El cine como educación sentimental
Inés Bortagaray comenzó refiriendo a la educación sentimental que el cine ejerció y ejerce como formación de las personas “sobre cómo querer, cómo no querer, cómo sufrir, cómo ser más o menos desgraciadas o más o menos felices en esas relaciones y cruces entre libros y películas”. Y reflexionó sobre el atractivo de los perdedores en el cine, al punto de afirmar que “no veo cómo un ganador puede ser más interesante que un perdedor” o sobre “las raras”, aludiendo al personaje de Scarlett O´Hara en Lo que el viento se llevó. Porque más allá de la condena en el cine a los personajes ambiciosos, “ver a Scarlett tomando un terrón mientras todo se quema detrás, diciendo que acá está la tierra y que renacerá y renaceré, también hablaba de una fuerza capaz de superar un gran trauma. Y para mí eso también tiene que ver con la educación sentimental”.

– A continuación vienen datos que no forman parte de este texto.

(* ===== verification/StreamParser.v ===== *)
(** * The stream parser (common/stream_parser.c, common/stream_parser.h)

    One byte at a time: find MAGIC, read the 8-byte header, check VERSION and
    LENGTH, collect the rest and hand the complete candidate to
    [protocol_decode]. *)
From S2P Require Import Prelude Crc16 Protocol.
Local Open Scope Z_scope.

(** ** Data *)
Inductive stream_parser_state_t :=
  | STREAM_STATE_WAIT_MAGIC_1
  | STREAM_STATE_WAIT_MAGIC_2
  | STREAM_STATE_READ_HEADER
  | STREAM_STATE_READ_REST.

Inductive stream_parser_event_t :=
  | STREAM_EVENT_ERROR
  | STREAM_EVENT_NONE
  | STREAM_EVENT_FRAME.

#[export] Instance stream_parser_state_eq_dec : EqDecision stream_parser_state_t.
Proof. solve_decision. Defined.
#[export] Instance stream_parser_event_eq_dec : EqDecision stream_parser_event_t.
Proof. solve_decision. Defined.

Record stream_parser_t := mk_parser {
  state : stream_parser_state_t;
  frame_buffer : list Z;
  frame_index : Z;
  expected_frame_length : Z;
  last_error : protocol_result_t;
  frames_ok : Z;
  crc_errors : Z;
  format_errors : Z;
  discarded_bytes : Z
}.

#[export] Instance eta_parser : Eta stream_parser_t := fun p =>
  mk_parser (state p) (frame_buffer p) (frame_index p) (expected_frame_length p)
    (last_error p) (frames_ok p) (crc_errors p) (format_errors p) (discarded_bytes p).

Definition MAGIC_HI : Z := 0xAA.
Definition MAGIC_LO : Z := 0x55.

(** ** Operations *)

(** Keep a possible MAGIC prefix at the tail of a rejected header. *)
Definition resync_from_tail (p : stream_parser_t) : stream_parser_t :=
  let n := frame_index p in
  if (n >=? 2) && (arr_get (frame_buffer p) (n - 2) =? MAGIC_HI) &&
     (arr_get (frame_buffer p) (n - 1) =? MAGIC_LO)
  then
    p <| frame_buffer := arr_set (arr_set (frame_buffer p) 0 MAGIC_HI) 1 MAGIC_LO |>
      <| frame_index := 2 |>
      <| expected_frame_length := 0 |>
      <| state := STREAM_STATE_READ_HEADER |>
  else if (n >=? 1) && (arr_get (frame_buffer p) (n - 1) =? MAGIC_HI)
  then
    p <| frame_buffer := arr_set (frame_buffer p) 0 MAGIC_HI |>
      <| frame_index := 1 |>
      <| expected_frame_length := 0 |>
      <| state := STREAM_STATE_WAIT_MAGIC_2 |>
  else
    p <| frame_index := 0 |>
      <| expected_frame_length := 0 |>
      <| state := STREAM_STATE_WAIT_MAGIC_1 |>.

(** [memset(parser, 0, sizeof *parser)], then the two assignments. *)
Definition parser_init : stream_parser_t := {|
  state := STREAM_STATE_WAIT_MAGIC_1;
  frame_buffer := replicate (Z.to_nat PROTOCOL_MAX_FRAME_SIZE) 0;
  frame_index := 0;
  expected_frame_length := 0;
  last_error := PROTO_OK;
  frames_ok := 0;
  crc_errors := 0;
  format_errors := 0;
  discarded_bytes := 0
|}.

Definition reset_frame (p : stream_parser_t) : stream_parser_t :=
  p <| state := STREAM_STATE_WAIT_MAGIC_1 |>
    <| frame_index := 0 |>
    <| expected_frame_length := 0 |>
    <| last_error := PROTO_OK |>.

(** The statements [last_error = e; format_errors++]. *)
Definition note_format_error (e : protocol_result_t) (p : stream_parser_t) :
    stream_parser_t :=
  p <| last_error := e |> <| format_errors := u32 (format_errors p + 1) |>.

(** [frame_buffer[frame_index++] = byte]. *)
Definition push_byte (byte : Z) (p : stream_parser_t) : stream_parser_t :=
  p <| frame_buffer := arr_set (frame_buffer p) (frame_index p) byte |>
    <| frame_index := frame_index p + 1 |>.

Definition feed_wait_magic_1 (p : stream_parser_t) (byte : Z) : stream_parser_t :=
  if byte =? MAGIC_HI
  then
    p <| frame_buffer := arr_set (frame_buffer p) 0 byte |>
      <| frame_index := 1 |>
      <| state := STREAM_STATE_WAIT_MAGIC_2 |>
  else p <| discarded_bytes := u32 (discarded_bytes p + 1) |>.

Definition feed_wait_magic_2 (p : stream_parser_t) (byte : Z) : stream_parser_t :=
  if byte =? MAGIC_LO
  then
    p <| frame_buffer := arr_set (frame_buffer p) 1 byte |>
      <| frame_index := 2 |>
      <| state := STREAM_STATE_READ_HEADER |>
  else if byte =? MAGIC_HI
  then
    p <| frame_buffer := arr_set (frame_buffer p) 0 MAGIC_HI |>
      <| frame_index := 1 |>
      <| discarded_bytes := u32 (discarded_bytes p + 1) |>
  else
    p <| frame_index := 0 |>
      <| state := STREAM_STATE_WAIT_MAGIC_1 |>
      <| discarded_bytes := u32 (discarded_bytes p + 2) |>.

Definition feed_read_header (p : stream_parser_t) (byte : Z) :
    stream_parser_event_t * stream_parser_t :=
  if frame_index p >=? PROTOCOL_FIXED_HEADER_SIZE
  then (STREAM_EVENT_ERROR,
        reset_frame (note_format_error PROTO_ERR_BUFFER p))
  else
    let p := push_byte byte p in
    if frame_index p <? PROTOCOL_FIXED_HEADER_SIZE
    then (STREAM_EVENT_NONE, p)
    else if negb (arr_get (frame_buffer p) OFFSET_VERSION =? PROTOCOL_VERSION)
    then (STREAM_EVENT_ERROR, resync_from_tail (note_format_error PROTO_ERR_VERSION p))
    else
      let payload_length := read_u16_be (frame_buffer p) OFFSET_LENGTH in
      if payload_length >? PROTOCOL_MAX_PAYLOAD
      then (STREAM_EVENT_ERROR, resync_from_tail (note_format_error PROTO_ERR_LENGTH p))
      else
        let p := p <| expected_frame_length :=
          PROTOCOL_FIXED_HEADER_SIZE + payload_length + PROTOCOL_CRC_SIZE |> in
        if expected_frame_length p >? PROTOCOL_MAX_FRAME_SIZE
        then (STREAM_EVENT_ERROR, resync_from_tail (note_format_error PROTO_ERR_LENGTH p))
        else (STREAM_EVENT_NONE, p <| state := STREAM_STATE_READ_REST |>).

(** A complete candidate: decode it into [*out_packet] and count the result. *)
Definition finish_candidate (p : stream_parser_t) (out : protocol_packet_t) :
    stream_parser_event_t * stream_parser_t * protocol_packet_t :=
  let (result, out') :=
    protocol_decode (Some (frame_buffer p)) (frame_index p) (Some out) in
  let out := default out out' in
  let p := p <| last_error := result |> in
  if decide (result = PROTO_OK)
  then (STREAM_EVENT_FRAME,
        reset_frame (p <| frames_ok := u32 (frames_ok p + 1) |>), out)
  else
    let p :=
      if decide (result = PROTO_ERR_CRC)
      then p <| crc_errors := u32 (crc_errors p + 1) |>
      else p <| format_errors := u32 (format_errors p + 1) |> in
    (STREAM_EVENT_ERROR, (reset_frame p) <| last_error := result |>, out).

Definition feed_read_rest (p : stream_parser_t) (byte : Z) (out : protocol_packet_t) :
    stream_parser_event_t * stream_parser_t * protocol_packet_t :=
  if frame_index p >=? PROTOCOL_MAX_FRAME_SIZE
  then (STREAM_EVENT_ERROR,
        reset_frame (note_format_error PROTO_ERR_BUFFER p), out)
  else
    let p := push_byte byte p in
    if frame_index p <? expected_frame_length p
    then (STREAM_EVENT_NONE, p, out)
    else if frame_index p >? expected_frame_length p
    then (STREAM_EVENT_ERROR,
          reset_frame (note_format_error PROTO_ERR_FRAME_SIZE p), out)
    else
      finish_candidate p out.

(** The state switch, on valid pointers; [out] is what [out_packet] points
    to.  The C [default] case handles a state outside the enumeration, which
    the type excludes. *)
Definition feed_byte (p : stream_parser_t) (byte : Z) (out : protocol_packet_t) :
    stream_parser_event_t * stream_parser_t * protocol_packet_t :=
  match state p with
  | STREAM_STATE_WAIT_MAGIC_1 => (STREAM_EVENT_NONE, feed_wait_magic_1 p byte, out)
  | STREAM_STATE_WAIT_MAGIC_2 => (STREAM_EVENT_NONE, feed_wait_magic_2 p byte, out)
  | STREAM_STATE_READ_HEADER => (feed_read_header p byte, out)
  | STREAM_STATE_READ_REST => feed_read_rest p byte out
  end.

(** The entry points as callers see them: [None] is the NULL pointer. *)
Definition stream_parser_init (parser : option stream_parser_t) :
    option stream_parser_t :=
  match parser with None => None | Some _ => Some parser_init end.

Definition stream_parser_reset_frame (parser : option stream_parser_t) :
    option stream_parser_t :=
  match parser with None => None | Some p => Some (reset_frame p) end.

Definition stream_parser_feed_byte (parser : option stream_parser_t) (byte : Z)
    (out_packet : option protocol_packet_t) :
    stream_parser_event_t * option stream_parser_t * option protocol_packet_t :=
  match parser, out_packet with
  | Some p, Some out =>
      let '(e, p, out) := feed_byte p byte out in (e, Some p, Some out)
  | _, _ => (STREAM_EVENT_ERROR, parser, out_packet)
  end.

Bortagaray recordó, además, su juventud asociada a Cinemateca “para ver el cine muy vinculado a la amistad, a verlo en pandilla con amigos y con mucha discusión, porque había una especie de formación de la identidad muy ligada a la formación cinematográfica, a tal punto que era muy importante pelearse por las películas para entender de qué lado estabas”.
Consultada por cómo cree que influyó su trabajo como guionista en su literatura y viceversa, Bortagaray aclaró que no se formó como guionista y que si bien le parece bueno conocer ciertas reglas, abogó por suplir esa supuesta falta de técnica mediante intuición y trabajo en equipo, además de pensar que “ese imperio de la fórmula que plantea que en tal página debería ocurrir tal cosa o que en tal otra debería gatillar tal otra” tal vez impida procesos más disruptivos y personales a la hora de crear.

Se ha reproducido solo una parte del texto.